Work item — In full and without alteration, transcribe the listing.

Dataset excerpts —
(** X18: the normal life cycle leaks nothing.  After a successful
    initialiser followed by [logger_close], as many mutexes are live and as
    many files open as before the initialiser ran; the logger has no sink
    and is not initialised. *)
Theorem init_close_balanced (E : Env) (i : initializer) (l : loc) (lv : LogLevel)
    (f : handle) (w : World) :
  null_argument i (Some l) = false ->
  env_mutex_init E = true -> opens_as E i f ->
  let w2 := exec (logger_close (Some l)) (exec (run_init E i (Some l) lv) w) in
  mutex_balance (trace w2) = mutex_balance (trace w) /\
  open_balance (trace w2) = open_balance (trace w) /\
  file (mem w2 l) = None /\ stream (mem w2 l) = None /\
  initialized (mem w2 l) = false.
Proof.
  intros Hnull Hmtx Hopen w2.
  destruct (init_success_run E i l lv f w Hnull Hmtx Hopen) as (_ & Htr1 & Hmem1).
  destruct (close_run l (exec (run_init E i (Some l) lv) w))
    as (Hmem2 & _ & _ & Htr2).
  fold w2 in Hmem2, Htr2.
  rewrite Htr2, Htr1, Hmem1, Hmem2.
  rewrite !mutex_balance_app, !open_balance_app.
  unfold close_io, fresh_logger, init_io, line_buffering.
  destruct i as [[s|] | [p|] | [p|] [s|]]; try discriminate Hnull;
    cbn [file stream owns_file init_file_sink init_stream_sink];
    try destruct (env_isatty E s); cbn; repeat split; lia.
Qed.

Lemma init_close_balanced_witness :
  let w2 := exec (logger_close (Some demo_lg))
                 (exec (run_init demo_env (InitDual (Some "app.log") (Some demo_tty))
                          (Some demo_lg) LOG_INFO) demo_world) in
  mutex_balance (trace w2) = 0 /\ open_balance (trace w2) = 0 /\
  In (EvClose demo_file) (trace w2) /\ ~ In (EvClose demo_tty) (trace w2).
Proof.
  destruct (init_close_balanced demo_env (InitDual (Some "app.log") (Some demo_tty))
              demo_lg LOG_INFO demo_file demo_world eq_refl eq_refl eq_refl)
    as (Hm & Ho & _).
  split; [exact Hm|]. split; [exact Ho|].
  split; [vm_compute; repeat (first [left; reflexivity | right])|].
  vm_compute; intros H; repeat destruct H as [H|H]; try discriminate H; exact H.
Defined.


(** ** Setters composed *)

Lemma setter_run (s : setter) (l : loc) (w : World) :
  run_setter s (Some l) w
  = (tt, mkWorld (errno w) (<[l := assigned s (mem w l)]> (mem w)) (trace w)).
Proof. destruct s; reflexivity. Qed.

Solution for this problem —
(** X18: the normal life cycle leaks nothing.  After a successful
    initialiser followed by [logger_close], as many mutexes are live and as
    many files open as before the initialiser ran; the logger has no sink
    and is not initialised. *)
Theorem init_close_balanced (E : Env) (i : initializer) (l : loc) (lv : LogLevel)
    (f : handle) (w : World) :
  null_argument i (Some l) = false ->
  env_mutex_init E = true -> opens_as E i f ->
  let w2 := exec (logger_close (Some l)) (exec (run_init E i (Some l) lv) w) in
  mutex_balance (trace w2) = mutex_balance (trace w) /\
  open_balance (trace w2) = open_balance (trace w) /\
  file (mem w2 l) = None /\ stream (mem w2 l) = None /\
  initialized (mem w2 l) = false.
Proof.
  intros Hnull Hmtx Hopen w2.
  destruct (init_success_run E i l lv f w Hnull Hmtx Hopen) as (_ & Htr1 & Hmem1).
  destruct (close_run l (exec (run_init E i (Some l) lv) w))
    as (Hmem2 & _ & _ & Htr2).
  fold w2 in Hmem2, Htr2.
  rewrite Htr2, Htr1, Hmem1, Hmem2.
  rewrite !mutex_balance_app, !open_balance_app.
  unfold close_io, fresh_logger, init_io, line_buffering.
  destruct i as [[s|] | [p|] | [p|] [s|]]; try discriminate Hnull;
    cbn [file stream owns_file init_file_sink init_stream_sink];
    try destruct (env_isatty E s); cbn; repeat split; lia.
Qed.

Lemma init_close_balanced_witness :
  let w2 := exec (logger_close (Some demo_lg))
                 (exec (run_init demo_env (InitDual (Some "app.log") (Some demo_tty))
                          (Some demo_lg) LOG_INFO) demo_world) in
  mutex_balance (trace w2) = 0 /\ open_balance (trace w2) = 0 /\
  In (EvClose demo_file) (trace w2) /\ ~ In (EvClose demo_tty) (trace w2).
Proof.
  destruct (init_close_balanced demo_env (InitDual (Some "app.log") (Some demo_tty))
              demo_lg LOG_INFO demo_file demo_world eq_refl eq_refl eq_refl)
    as (Hm & Ho & _).
  split; [exact Hm|]. split; [exact Ho|].
  split; [vm_compute; repeat (first [left; reflexivity | right])|].
  vm_compute; intros H; repeat destruct H as [H|H]; try discriminate H; exact H.
Defined.


(** ** Setters composed *)

Lemma setter_run (s : setter) (l : loc) (w : World) :
  run_setter s (Some l) w
  = (tt, mkWorld (errno w) (<[l := assigned s (mem w l)]> (mem w)) (trace w)).
Proof. destruct s; reflexivity. Qed.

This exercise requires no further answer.